The Central Texas Regional Mobility Authority, which is gearing up to begin fiscal year 2023-24 on July 1, is looking years down the road and considering $104.7 million worth of 2028 capital improvement plan projects for the upcoming budget year.

The overview

Mobility Authority Executive Director James Bass provided the board of directors with details on the first year of the plan during its regular board meeting May 31.

Bass explained that projects within the plan are broken down into three prioritization levels:
  • Priority 1: These items are an absolute must to keep the Mobility Authority in good operating condition.
  • Priority 2: These items would enhance roadway conditions and operations.
  • Priority 3: These are improvements to consider if there are funds available.
The framework

Some of the highlights of the CIP’s first-year requests include:

  • Priority 1: $36 million for various improvements, including sign replacements, technology retrofits and MoPac pavement
  • Priority 2: $26.7 million for various improvements, including sign replacements, SH 45 SW pavement and 183A Toll added capacity
  • Priority 1: $4.8 million for safety technology; $3.2 million for toll violation mitigation technology
  • Priority 2: $3.6 million for roadway traveler communications (Bluetooth); $1.6 million for safety technology
  • Priority 1: $46.1 million for toll system equipment replacement; $1.1 million for the Mobility Authority Data Platform
  • Priority 2: $2.8 million for roadside communication units
  • Priority 1: $15 million for the building of or purchase of a new Mobility Authority headquarters
In total, just under $105 million of CIP priority 1, 2 and 3 projects would be requested to come from the FY 2023-24 budget.
  • Priority 1 items: $83.6 million in FY 2023-24; $282.2 million over the next five years
  • Priority 2 items: $12.6 million in FY 2023-24; $2.8 billion over the next five years and beyond
  • Priority 3 items: $8.5 million in FY 2023-24; $22.8 million over the next five years
The takeaway

As previously reported by Community Impact, FY 2023-24’s capital budget is informed by the five-year capital improvement plan decisions. As such, Bass said it makes sense to adopt the plan alongside the FY 2023-24 budget, as its year-one projects should be part of the overall budget and years two through five are for planning purposes.

“The thought on the five-year plan would be that it is a plan, and if it were to be adopted next month, it’s not committing or directing staff to spend money on any of the projects in year two, year three,” Bass said. “It’s really [saying], ‘This is a plan; we need to start thinking about it, planning and preparing for these potential future expenditures, and potentially setting dollars aside.’”

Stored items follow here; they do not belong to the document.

Lemma detect_cascade_witness :
  (BOM_UTF16BE `prefix_of` [0xFE; 0xFF; 0x00; 0x41]%Z
   /\ DetectEncoding [0xFE; 0xFF; 0x00; 0x41]%Z = ENC_UTF16BE)
  /\ ((Z.of_nat (length [0xC3; 0xA9]%Z) <= INT_MAX)%Z
      /\ [0xC3; 0xA9]%Z <> [] /\ well_formed_utf8 [0xC3; 0xA9]%Z
      /\ DetectEncoding [0xC3; 0xA9]%Z = ENC_UTF8)
  /\ ((Z.of_nat (length [0xC3]%Z) <= INT_MAX)%Z
      /\ ~ well_formed_utf8 [0xC3]%Z /\ DetectEncoding [0xC3]%Z = ENC_ANSI).
Proof.
  assert (Hsize2 : (Z.of_nat (length [0xC3; 0xA9]%Z) <= INT_MAX)%Z)
    by (vm_compute; discriminate).
  assert (Hsize1 : (Z.of_nat (length [0xC3]%Z) <= INT_MAX)%Z)
    by (vm_compute; discriminate).
  assert (Hbom : BOM_UTF16BE `prefix_of` [0xFE; 0xFF; 0x00; 0x41]%Z)
    by (by exists [0x00; 0x41]%Z).
  assert (Hwf : well_formed_utf8 [0xC3; 0xA9]%Z)
    by (apply wf_C2_DF; [lia | lia | apply wf_empty]).
  assert (Hbad : ~ well_formed_utf8 [0xC3]%Z)
    by (intros Hwf1; inversion Hwf1; lia).
  assert (Hno : forall (b : byte) (bom data : list byte),
            Some b <> head data -> ~ (b :: bom) `prefix_of` data)
    by (intros b bom data Hhd [k ->]; by destruct Hhd).
  split; [|split].
  - split; [exact Hbom|].
    exact (proj1 (proj2 (detect_cascade [0xFE; 0xFF; 0x00; 0x41]%Z)) Hbom).
  - split; [exact Hsize2|]. split; [discriminate|]. split; [exact Hwf|].
    refine (proj1 (proj1 (proj2 (proj2 (proj2
              (detect_cascade [0xC3; 0xA9]%Z)))) _ _ _ Hsize2) _ Hwf);
      try (apply Hno; discriminate).
    discriminate.
  - split; [exact Hsize1|]. split; [exact Hbad|].
    refine (proj2 (proj1 (proj2 (proj2 (proj2
              (detect_cascade [0xC3]%Z)))) _ _ _ Hsize1) (or_intror Hbad));
      apply Hno; discriminate.
Defined.

(** ** Decoding UTF-16 *)

Section DecodeUtf16.
Context `{Locale}.

Lemma half_bounds a : 2 * (a / 2) <= a < 2 * (a / 2) + 2.
Proof.
  pose proof (Nat.div_mod_eq a 2). pose proof (Nat.mod_upper_bound a 2). lia.
Qed.

Lemma wchars_of_memory_length n : forall mem,
  length mem <= n -> length (wchars_of_memory mem) = length mem / 2.
Proof.
  induction n as [|n IH]; intros [|lo [|hi rest]] Hlen;
    cbn [length wchars_of_memory] in *; try reflexivity; try lia.
  rewrite IH by lia.
  change (S (S (length rest))) with (1 * 2 + length rest).
  rewrite Nat.div_add_l by lia. lia.
Qed.

Lemma wchars_of_memory_lookup i : forall mem lo hi,
  mem !! (i * 2) = Some lo -> mem !! (i * 2 + 1) = Some hi ->
  wchars_of_memory mem !! i = Some (Z.lor lo (Z.shiftl hi 8)).
Proof.
  induction i as [|i IH]; intros [|a [|b rest]] lo hi Hlo Hhi;
    cbn in Hlo, Hhi; try discriminate.
  - by injection Hlo as ->; injection Hhi as ->.
  - cbn [wchars_of_memory]. by apply IH.
Qed.

Lemma at_index_lookup (data : list byte) i b :
  data !! i = Some b -> at_index data i = b.
Proof.
  unfold at_index. revert i. induction data as [|x data IH]; intros [|i];
    cbn; try discriminate; [by intros [= ->] | apply IH].
Qed.

Lemma skipped_test enc a b data :
  bom_of enc = [a; b] ->
  2 <= length data ->
  (if (at_index data 0 =? a)%Z && (at_index data 1 =? b)%Z then 2 else 0)
  = skipped enc data.
Proof.
  intros Hbom Hlen. unfold skipped. rewrite Hbom.
  pose proof (prefix_two a b data) as Hprefix.
  destruct (Nat.leb_spec 2 (length data)); [|lia]. cbn [andb] in Hprefix.
  case_bool_decide as Hdec.
  - apply Hprefix in Hdec. by rewrite Hdec.
  - destruct (_ && _); [|done]. by destruct Hdec; apply Hprefix.
Qed.

(** DecodeToWide on the two UTF-16 encodings, when no allocation fails. *)
Lemma DecodeToWide_utf16 w data enc :
  enc = ENC_UTF16LE \/ enc = ENC_UTF16BE ->
  2 <= length data ->
  allocations_succeed w ->
  exists text,
    DecodeToWide data enc w = (Some (text, length text), after_alloc w)
    /\ length text = (length data - skipped enc data) / 2
    /\ forall i first second,
         data !! (skipped enc data + i * 2) = Some first ->
         data !! (skipped enc data + i * 2 + 1) = Some second ->
         text !! i = Some (code_unit enc first second).
Proof.
  intros Henc Hlen Hok.
  destruct Henc as [-> | ->]; unfold DecodeToWide;
    (destruct (Nat.ltb_spec (length data) 2); [lia|]).
  - rewrite (skipped_test ENC_UTF16LE) by done.
    set (off := skipped ENC_UTF16LE data).
    assert (Hoff : off <= 2) by (unfold off, skipped; case_bool_decide; lia).
    unfold bind. rewrite HeapAlloc_succeeds by done. cbn [negb]. unfold ret.
    set (count := (length data - off) / 2).
    pose proof (half_bounds (length data - off)) as Hhalf. fold count in Hhalf.
    assert (Hcount : count * 2 <= length data - off) by lia.
    set (text := wchars_of_memory _).
    assert (Htext : length text = count).
    { unfold text. rewrite (wchars_of_memory_length _ _ (Nat.le_refl _)).
      rewrite length_take, length_drop. unfold sizeof_WCHAR.
      rewrite Nat.min_l by lia. by rewrite Nat.div_mul. }
    exists text. rewrite Htext. split; [done|]. split; [done|].
    intros i lo hi Hlo Hhi.
    assert (Hi : i * 2 + 1 < count * 2).
    { apply lookup_lt_Some in Hhi. lia. }
    apply wchars_of_memory_lookup.
    + rewrite lookup_take_lt by (unfold sizeof_WCHAR; lia).
      by rewrite lookup_drop.
    + rewrite lookup_take_lt by (unfold sizeof_WCHAR; lia).
      by rewrite lookup_drop, Nat.add_assoc.
  - rewrite (skipped_test ENC_UTF16BE) by done.
    set (off := skipped ENC_UTF16BE data).
    unfold bind. rewrite HeapAlloc_succeeds by done. cbn [negb]. unfold ret.
    set (count := (length data - off) / 2).
    pose proof (half_bounds (length data - off)) as Hhalf. fold count in Hhalf.
    eexists. rewrite length_map, length_seq. split; [done|]. split; [done|].
    intros i b0 b1 Hb0 Hb1.
    assert (Hi : i < count).
    { apply lookup_lt_Some in Hb1. lia. }
    rewrite list_lookup_fmap, lookup_seq_lt by done. cbn.
    by rewrite (at_index_lookup _ _ _ Hb0), (at_index_lookup _ _ _ Hb1).
Qed.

Board members were in agreement, however, that they felt there is not enough time to make a decision on the plan before the next meeting June 28, when the FY 2023-24 budget is set to be voted on.

Bass said in its initial year, he is fine with the plan not being approved at the same time as the capital budget, but going forward, he wants to set a cadence for the budget and plan to be updated and subsequently approved together.